Information: Begin

(** X17. In a snapshot of parsed tickets without a failed fetch, a rollover
    that prints the success line has sent, for every Done ticket after index
    0, an accepted DELETE request for the first card of the whole snapshot
    that bears the ticket's name, in the order In progress, Waiting for
    customer, Testing, Done: a card of an earlier list with the same name is
    the one that is deleted. *)
Theorem rollover_deletes_first_named
        (remote : list event -> request -> response) (cfg : config)
        (today : Z) (tickets : tickets_dict) (log : list event) :
  parsed tickets -> complete tickets ->
  In (Printed archived) (snd (run_monday remote cfg today tickets log)) ->
  ~ In (Printed archived) log ->
  exists ts,
    done_tail tickets = Ok ts
    /\ forall t, In t ts ->
         exists c,
           first_named tickets (ticket_name t) = Some c
           /\ In (Sent (delete_request cfg (ticket_id c)) 200%Z)
                 (snd (run_monday remote cfg today tickets log)).
Proof.
  intros Hparsed Hc Hdone Hfresh.
  destruct (run_monday_run remote cfg today tickets log)
    as (evs & Hlog & Hrun).
  rewrite Hlog in *.
  apply in_app_or in Hdone. destruct Hdone as [Hdone|Hdone];
    [contradiction|].
  edestruct monday_success as (_ & _ & ts & Htail & Hts);
    [exact Hrun|exact Hdone|].
  exists ts. split; [exact Htail|].
  intros t Ht.
  destruct (Hts t Ht) as (_ & e & (cid & Hres & ->) & Hin).
  destruct (resolve_first_named tickets t cid Hparsed Hc
              (done_tail_in _ _ _ Htail Ht) Hres) as (c & Hfirst & <-).
  exists c. split; [exact Hfirst|].
  apply in_or_app. now right.
Qed.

Information: End

Repeat verbatim the line holding "[exact Hrun|exact Hdone|]." and all lines after it, up to the end of the material.

    [exact Hrun|exact Hdone|].
  exists ts. split; [exact Htail|].
  intros t Ht.
  destruct (Hts t Ht) as (_ & e & (cid & Hres & ->) & Hin).
  destruct (resolve_first_named tickets t cid Hparsed Hc
              (done_tail_in _ _ _ Htail Ht) Hres) as (c & Hfirst & <-).
  exists c. split; [exact Hfirst|].
  apply in_or_app. now right.
Qed.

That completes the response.